エンディングA
王都を奪還したあとも、ワタルはアルビオン王国のために東奔西走した。
大小さまざまな戦いに参加し、ブリストル島に白い魔法使いとして平和をもたらしたのである。
やがて、ワタルのことを知る人間もいなくなった頃、再びアルビオン王国が滅亡の危機に瀕した。
いかな白い魔法使いといえど、寄る年波には勝てない。
しわしわな手で、マビノギオンのページをめくる。
自分の後継者を召喚するための魔法を探しているのだ。
間違いなく存在するはずだった。
今いるこの部屋で、ワタル自身がバギンズに召喚されたのだから。
「やはり……」
あった。
――流転の魔法。
白い魔法使いは流転する。
次の代に受け継がれるのだ。
もしかしたらバギンズも、ワタルのいた世界から召喚されたんかもしれない。
恐らく使用する最後となるであろう魔法を完成させる。
召喚した人物を見て、ワタルは内心ぎょっとした。
岩崎叶恋だったのだ!
しかもワタルの知る若い姿のままだった。
年輪を刻んだワタルの顔は、それでも無表情を保つ。
「ここは異世界なのかしら?」
古びた部屋を見回しながら、叶恋は落ち着き払った声で訊ねた。
「飲み込みが早いの。今、このアルビオン王国は滅亡の危機に瀕しておる……」
「私に何とかして欲しい。そういうことね?」
「そうじゃ」
話を先回りされても、ワタルは気にせずマビノギオンを差し出す。
とても大事なものだが最後の魔法を行使した以上、ワタルにとって無用の長物と化してしまったのも事実だ。

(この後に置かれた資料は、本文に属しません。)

(** * bencoderpc: the client and server codecs of a bencode RPC protocol

    A shallow embedding of [client.go] (the [clientCodec] and the
    [serverCodec] that plug into Go's [net/rpc]) and the properties of the
    correlation logic: identifier echo, pending tables, sequence numbers,
    body decoding and locking.

    The bencode library and [net/rpc] are external to the repository.  What
    the codecs need from them is kept abstract:
    - [Decoder.Decode] is the outcome of one call, handed to the codec
      operation that performs it: the dictionary keys found on the wire, or
      an error together with the keys stored before it was detected.
      Decoding into a struct overwrites the fields whose keys are present
      and leaves the others as they are;
    - [Encoder.Encode] is the error it returns, also handed to the
      operation; the value it was given is appended to the codec's log of
      frames;
    - [bencode.Unmarshal] is an argument of the operations that call
      it.
    [Close], [Dial] and the constructors of [rpc.Client] only forward to
    the connection or to [net/rpc] and are left out. *)

From stdpp Require Import gmap strings list fin_maps.
From Stdlib Require Import NArith Lia Sorted.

「魔導書ね。私の知り合いが見たら、きっと泣いて喜ぶわ」
叶恋の言う知り合いは、すぐ目の前にいるのだが、わかるはずがなかった。
当人たちは知らないが、叶恋がブリストル島に召喚されたのは、ワタルが召喚された直後なのだ。
叶恋の中でも、ワタルはまだ高校生だった。
「全ては、その紋章が導いてくれるはずじゃ」
ワタルの右手の甲に刻まれた紋章は、とうに叶恋の右手の甲に移っている。
「わかったわ。ところで、あなたの名前は?」
「バギンズ」
ワタルは短く答えた。
ああ、そうか。
バギンズという名前も受け継がれているのか、とワタルは今さらながら気付いた。
「そう。バギンズさんね」
余計な疑問は差し挟まず、叶恋はマビノギオンに目を走らせる。
その様子にワタルの頬がほころんだ。
しかし、再会の余韻に浸っている暇はない。
「時間がない。アルビオン王国のことを頼んだぞ、叶恋」
「……どうして私の名を?」
「いずれ叶恋にも、わかるときがくる」
質問には応じず、ワタルは叶恋にさっさと行くよう促した。
叶恋は踵を返し、一度だけ振り向いてから部屋を出ていく。
「任せたぞ、叶恋」
何事にも全力を尽くす叶恋なら、自分よりもずっと上手く白い魔法使いとしての役割を演じるに違いない。
生気と律動感に溢れた足どりで小さくなっていく後ろ姿が消えたあとも、叶恋のことを目で追いながら、いつの間にかワタルは瞼を閉じていた。
穏やかな表情でワタルの波乱に満ちた白い魔法使いとしての人生は終わりを告げたのである。
最後の最後に、日本の知り合いに出会えたことに感謝しながら……。